Seven states don’t have any roller coasters, Delaware, Rhode Island and Vermont are small and close to states with amusement parks. Montana and Wyoming are probably too sparsely populated, and Alaska is probably too cold. Disney runs the Aulani resort in Hawaii, but it doesn’t have a roller coaster. I doubt anyone misses them in the island paradise.

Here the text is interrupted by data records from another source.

(* ===== verification/TwoPlanes.v ===== *)
(** * The two planes side by side

    The running request plane of Live next to the running router of RouterLive and, behind it,
    the running registry: a dispatcher's call is a request that arrives at the router, and
    what the dispatcher's client sees is the response of the handler that served it, or a
    failed or broken connection.  On the invariant of both planes: every answer a client gets
    but for 502, 503 and 504 is one worker's own, a worker that was in service for the model
    then. *)

From S2P Require Import Prelude GoFloat GoStrings Proto GoTimer GoHttp GoJson GoText GoUnmarshal Registry RegistryProps Router RouterProps RouterLive RouterRuns Queue Slo Auth Dispatcher Gateway Config Bodies EndToEnd RequestServer Live LiveInv LiveRun LiveProps.
Open Scope Z_scope.
#[local] Arguments transient {R}.
#[local] Arguments report {R}.
#[local] Arguments commit {R}.
#[local] Arguments exhausted {R}.

(** ** Whose answer a result reports *)

Section answers.
Context `{JsonError} `{FmtQuote} `{MapRange} (d : Dispatcher).

Lemma forwarded_in req body e ts :
  e ∈ ts → EvForward (forwarded req body e) ∈ concat (attempt_events req body <$> ts).
Proof.
  induction 1 as [e ts|e v ts _ IH]; simpl; [right; by left|]. do 3 right. exact IH.
Qed.

(** A call that the router's handler answers with a status of neither 502 nor 503 was sent to a
    worker in service for its model, and the answer is that worker's. *)
Lemma run_answered T timeout s env hook i body model evs w :
  reachable T timeout s → decode_model body = Some model → model ≠ "" →
  Router.ServeHTTP env hook i (reg s) (received d (buildRequest (upstream d) body)) newWriter = (evs, Finished w) →
  no_worker (default StatusOK (Written w)) = false →
  ∃ j e ctype br, e ∈ HealthyWorkersForModel i model (reg s) ∧
    EvForward (forwarded (received d (buildRequest (upstream d) body)) body e) ∈ evs ∧
    answer env (received d (buildRequest (upstream d) body)) body j e =
      Responded (default StatusOK (Written w)) ctype (RespBody w) br.
Proof.
  intros Hr Hm Hne Hrun Hst. unfold Router.ServeHTTP in Hrun.
  rewrite received_path, decide_True in Hrun by (by left).
  destruct (decide (HealthyWorkersForModel i model (reg s) = [])) as [Hw|Hw].
  { unfold Router.handleInference in Hrun. rewrite decide_False in Hrun by (intros Hn; by apply Hn).
    cbn [received ReqBody buildRequest call_body] in Hrun. rewrite Hm in Hrun.
    destruct model as [|a model]; [done|]. rewrite decide_True in Hrun by done.
    injection Hrun as _ <-. discriminate Hst. }
  assert (routed i (reg s) (received d (buildRequest (upstream d) body)) model body) as Hrt by done.
  destruct (routed_outcome _ _ _ _ _ _ _ _ _ _ _ _ Hr Hrt Hrun) as (ts & _ & Hin & Hout).
  inversion Hout as [ts' _ _ Ht He Hfl|ts' e st ct bs br _ _ Ha _ Ht He Hfl| |]; subst; [discriminate Hst|].
  exists (1 + length ts')%nat, e, ct, br. split_and!; [apply Hin, elem_of_app; right; by left| |exact Ha].
  apply elem_of_app. left. apply forwarded_in, elem_of_app. right. by left.
Qed.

rcc <- arrange(rc1, desc(Total)) # sort the roller coaster census descending by Total
kable(rcc, align = c("l", "c", "c", "c"), # display the roller coaster census data
caption = "U.S. Roller Coaster Census")
| Location | Steel | Wood | Total |
|---|---|---|---|
| California | 78 | 6 | 84 |
| Pennsylvania | 37 | 18 | 55 |
| Florida | 47 | 3 | 50 |
| Texas | 44 | 4 | 48 |
| New Jersey | 41 | 2 | 43 |
| New York | 34 | 6 | 40 |
| Ohio | 32 | 8 | 40 |
| Missouri | 19 | 6 | 25 |
| Illinois | 19 | 4 | 23 |
| Georgia | 20 | 2 | 22 |
| Virginia | 18 | 4 | 22 |
| Maryland | 17 | 2 | 19 |
| North Carolina | 13 | 2 | 15 |
| Colorado | 12 | 2 | 14 |
| Indiana | 8 | 6 | 14 |
| Massachusetts | 13 | 1 | 14 |
| Michigan | 10 | 3 | 13 |
| Minnesota | 11 | 2 | 13 |
| Tennessee | 11 | 2 | 13 |
| Wisconsin | 6 | 6 | 12 |
| Kentucky | 8 | 3 | 11 |
| Utah | 9 | 1 | 10 |
| Iowa | 5 | 4 | 9 |
| Alabama | 7 | 1 | 8 |
| Connecticut | 5 | 3 | 8 |
| New Hampshire | 6 | 2 | 8 |
| Oklahoma | 7 | 1 | 8 |
| New Mexico | 6 | 1 | 7 |
| Arkansas | 5 | 1 | 6 |
| Idaho | 4 | 2 | 6 |
| Maine | 5 | 1 | 6 |
| Washington | 4 | 2 | 6 |
| Kansas | 5 | 0 | 5 |
| Nevada | 5 | 0 | 5 |
| Oregon | 5 | 0 | 5 |
| Arizona | 4 | 0 | 4 |
| Louisiana | 4 | 0 | 4 |
| South Carolina | 3 | 1 | 4 |
| West Virginia | 2 | 2 | 4 |
| South Dakota | 2 | 0 | 2 |
| Mississippi | 1 | 0 | 1 |
| Nebraska | 1 | 0 | 1 |
| North Dakota | 1 | 0 | 1 |
I was able to do almost everything I wanted to in R and R Markdown.
I’m very pleased to have found kable to format tibbles nicely. In order to make the .rmd reusable when the data changes I want to be able to output data values inline with the text, i.e. output the year for the oldest coaster in the middle of the sentece. I tried several different functions, print(), paste() and finally looked at the R Markdown cheatsheet and discovered the single backtick. That worked beautifully.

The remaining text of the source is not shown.